BEGIN DATA FOR THE TASK

Definition create_inner (obj : T) (lease : option Z) : store_m D T :=
  let name := name (metadata obj) in
  _ ← lift (check_name name (NAME_SHAPE (Sp := Sp) (St := St)));
  at_ ← now;
  value ← lift (encode (with_generation_one obj) at_);
  resp ← txn "create" [CreateRevision (key_of name) 0]
           [Put (key_of name) value (match lease with Some id => WithLease id | None => NoLease end)]
           (Some (key_of name));
  if negb (succeeded resp)
  then lift (Err (if is_terminating (read_back resp) then StoreError.Terminating (subject name)
                  else StoreError.AlreadyExists (subject name)))
  else written name value resp.

Definition create (obj : T) : store_m D T := create_inner obj None.

Definition update (obj : T) : store_m D T :=
  let name := name (metadata obj) in
  _ ← lift (check_name name (NAME_SHAPE (Sp := Sp) (St := St)));
  rev ← lift (parsed_version (resource_version (metadata obj)) update_needs_version);
  at_ ← now;
  value ← lift (encode obj at_);
  resp ← txn "update" [ModRevision (key_of name) rev] [Put (key_of name) value IgnoreLease] None;
  if negb (succeeded resp) then lift (Err (conflict_on name "concurrent write"))
  else written name value resp.

Definition create_fenced (to_bytes : string -> Bytes) (obj : T) (fence : Fence.t)
    : store_m D (option T) :=
  let name := name (metadata obj) in
  _ ← lift (check_name name (NAME_SHAPE (Sp := Sp) (St := St)));
  at_ ← now;
  value ← lift (encode (with_generation_one obj) at_);
  resp ← txn "create" [CreateRevision (key_of name) 0; ModRevision (Fence.key fence) (Fence.revision fence)]
           [Put (key_of name) value NoLease;
            Put (Fence.key fence) (to_bytes (fence_mark (RESOURCE (Sp := Sp) (St := St)) name)) NoLease]
           (Some (key_of name));
  if negb (succeeded resp) then
    match held (read_back resp) with
    | Some true => lift (Err (StoreError.Terminating (subject name)))
    | Some false => lift (Err (StoreError.AlreadyExists (subject name)))
    | None => mret None
    end
  else o ← written name value resp; mret (Some o).

Definition update_fenced (to_bytes : string -> Bytes) (obj : T) (fence : Fence.t)
    : store_m D (option T) :=
  let name := name (metadata obj) in
  _ ← lift (check_name name (NAME_SHAPE (Sp := Sp) (St := St)));
  rev ← lift (parsed_version (resource_version (metadata obj)) update_needs_version);
  at_ ← now;
  value ← lift (encode obj at_);
  resp ← txn "update" [ModRevision (key_of name) rev; ModRevision (Fence.key fence) (Fence.revision fence)]
           [Put (key_of name) value IgnoreLease;
            Put (Fence.key fence) (to_bytes (fence_mark (RESOURCE (Sp := Sp) (St := St)) name)) NoLease]
           (Some (key_of name));
  if negb (succeeded resp) then
    if is_some_and (fun kv => Z.eqb (mod_revision kv) rev) (read_back resp) then mret None
    else lift (Err (conflict_on name "concurrent write"))
  else o ← written name value resp; mret (Some o).

(** The retry loop of [mutate] and [mutate_if]; [admits] is the uid check.  The
    edit is an [FnMut]: a closure with state [c], called anew on every round. *)
Fixpoint mutate_loop {C} (admits : T -> option StoreError.t) (f : C -> T -> C * T) (name : string)
    (rounds : nat) (c : C) : store_m D (C * T) :=
  match rounds with
  | O => lift (Err (conflict_on name "retries exhausted"))
  | Datatypes.S rounds =>
      obj ← get name;
      match admits obj with
      | Some e => lift (Err e)
      | None => fun w =>
          let '(c', obj') := f c obj in
          match update obj' w with
          | (w', Ok o) => (w', Ok (c', o))
          | (w', Err (StoreError.Conflict _)) => mutate_loop admits f name rounds c' w'
          | (w', Err e) => (w', Err e)
          end
      end
  end.

Definition MUTATE_ROUNDS : nat := 8.

(** An edit without state of its own. *)
Definition stateless (f : T -> T) (c : unit) (o : T) : unit * T := (c, f o).

Definition mutate (name : string) (f : T -> T) : store_m D T :=
  r ← mutate_loop (fun _ => None) (stateless f) name MUTATE_ROUNDS tt; mret r.2.

Definition expects_uid (name uid : string) (obj : T) : option StoreError.t :=
  if negb (String.eqb (Objects.uid (metadata obj)) uid)
  then Some (conflict_on name "recreated under the same name") else None.

(** [mutate_if] with the closure's last state. *)
Definition mutate_if_with {C} (name uid : string) (f : C -> T -> C * T) (c : C) : store_m D (C * T) :=
  mutate_loop (expects_uid name uid) f name MUTATE_ROUNDS c.

Definition mutate_if (name uid : string) (f : T -> T) : store_m D T :=
  r ← mutate_if_with name uid (stateless f) tt; mret r.2.

Definition delete (name : string) : store_m D unit :=
  _ ← timed sur "delete" (fun s => etcd_delete s (key_of name)); mret tt.

Definition delete_if (name version : string) : store_m D unit :=
  rev ← lift (parsed_version version
                "invalid object: metadata.resourceVersion must be set for a guarded delete");
  resp ← txn "delete_if" [ModRevision (key_of name) rev] [Delete (key_of name)] None;
  if negb (succeeded resp) then lift (Err (conflict_on name "concurrent write")) else mret tt.

Definition take (name : string) : store_m D (option T) :=
  prev ← timed sur "take" (fun s => etcd_delete s (key_of name));
  match prev with
  | Some kv => o ← lift (decode (kv_value kv) (mod_revision kv)); mret (Some o)
  | None => mret None
  end.
End kind.

(** [fence]: the marker's revision, zero where nobody has passed it. *)
Definition fence (name : string) : store_m D Fence.t :=
  let key := prefix +:+ "/fences/" +:+ name in
  kv ← read "fence" (fun s => look s key);
  mret {| Fence.key := key;
          Fence.revision := match kv with Some kv => mod_revision kv | None => 0%Z end |}.

Section two_kinds.
Context {Sp St Sp' St' : Type} `{!Resource Sp St, !Serde Bytes Sp St, !Resource Sp' St', !Serde Bytes Sp' St'}.

(** Two listings at one revision.  etcd answers both ranges of the transaction. *)
Definition list2 : store_m D (list (Object Sp St) * list (Object Sp' St')) :=
  kvs ← read "list2" (fun s => (range s (dir_of (Sp := Sp) (St := St)), range s (dir_of (Sp := Sp') (St := St'))));
  mret (decode_range kvs.1, decode_range kvs.2).

Definition update_if_standing (obj : Object Sp St) (guard : Object Sp' St') : store_m D (Object Sp St) :=
  let name := name (metadata obj) in
  _ ← lift (check_name name (NAME_SHAPE (Sp := Sp) (St := St)));
  rev ← lift (parsed_version (resource_version (metadata obj)) update_needs_version);
  let guard_name := Objects.name (metadata guard) in
  guard_rev ← lift (parsed_version (resource_version (metadata guard))
                 "invalid guard: metadata.resourceVersion must be set for a guarded update");
  at_ ← now;
  value ← lift (encode obj at_);
  let guard_key := key_of (Sp := Sp') (St := St') guard_name in
  resp ← txn "update"
           [ModRevision (key_of (Sp := Sp) (St := St) name) rev; ModRevision guard_key guard_rev]
           [Put (key_of (Sp := Sp) (St := St) name) value IgnoreLease] (Some guard_key);
  if negb (succeeded resp) then
    lift (Err (if is_some_and (fun kv => Z.eqb (mod_revision kv) guard_rev) (read_back resp)
               then conflict_on (Sp := Sp) (St := St) name "concurrent write"
               else StoreError.Conflict
                      (subject (Sp := Sp') (St := St') guard_name
                       +:+ " no longer stands as it was read; "
                       +:+ subject (Sp := Sp) (St := St) name +:+ " was not written")))
  else written name value resp.
End two_kinds.
End operations.

(** * Lemmas *)

Section evolution.
Context {D Bytes : Type} `{!Etcd D Bytes, !EtcdLaws D Bytes}.

(** A write request of anybody, as the store makes them. *)
Inductive other : D -> D -> Prop :=
| other_txn s cs w ws e :
    forallb (puttable s) (w :: ws) = true -> other s (etcd_txn s cs (w :: ws) e).1
| other_put s k v : other s (etcd_put s k v)
| other_delete s k : other s (etcd_delete s k).1.

Definition evolves : D -> D -> Prop := rtc other.

(** A later value of a key is the earlier one, or was written since. *)
Definition newer (s s' : D) : Prop :=
  (revision s <= revision s')%Z
  /\ forall k b, look s' k = Some b -> look s k = Some b \/ (revision s < mod_revision b)%Z.

Lemma after_writes_some rev k old ws (b : kv Bytes) :
  after_writes rev k old ws = Some b -> old = Some b \/ mod_revision b = rev.
Proof.
  unfold after_writes. revert old. induction ws as [|w ws IH]; intros old; simpl; [auto|].
  intros [H|H]%IH; [|auto]. destruct w as [k' v l|k']; simpl in H; destruct (String.eqb k' k);
    auto; [injection H as <-; auto|done].
Qed.

Lemma newer_refl s : newer s s.
Proof. split; [lia|auto]. Qed.

Lemma newer_trans s1 s2 s3 : newer s1 s2 -> newer s2 s3 -> newer s1 s3.
Proof.
  intros [Hr H] [Hr' H']. split; [lia|]. intros k b Hb.
  destruct (H' k b Hb) as [Hb2|?]; [auto|right; lia].
Qed.

Lemma newer_txn s cs w ws e :
  forallb (puttable s) (w :: ws) = true -> newer s (etcd_txn s cs (w :: ws) e).1.
Proof.
  intros Hp. destruct (forallb (holds s) cs) eqn:E.
  - destruct (txn_applied s cs w ws e E Hp) as (s' & -> & Hr & Hl). simpl. split; [lia|].
    intros k b Hb. rewrite Hl in Hb. apply after_writes_some in Hb as [?|?]; [auto|right; lia].
  - rewrite txn_refused by done. apply newer_refl.
Qed.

END DATA FOR THE TASK

Check each line of the entries above for the string "right", and return those that contain it.

RESPONSE AREA >>
  destruct (H' k b Hb) as [Hb2|?]; [auto|right; lia].
    intros k b Hb. rewrite Hl in Hb. apply after_writes_some in Hb as [?|?]; [auto|right; lia].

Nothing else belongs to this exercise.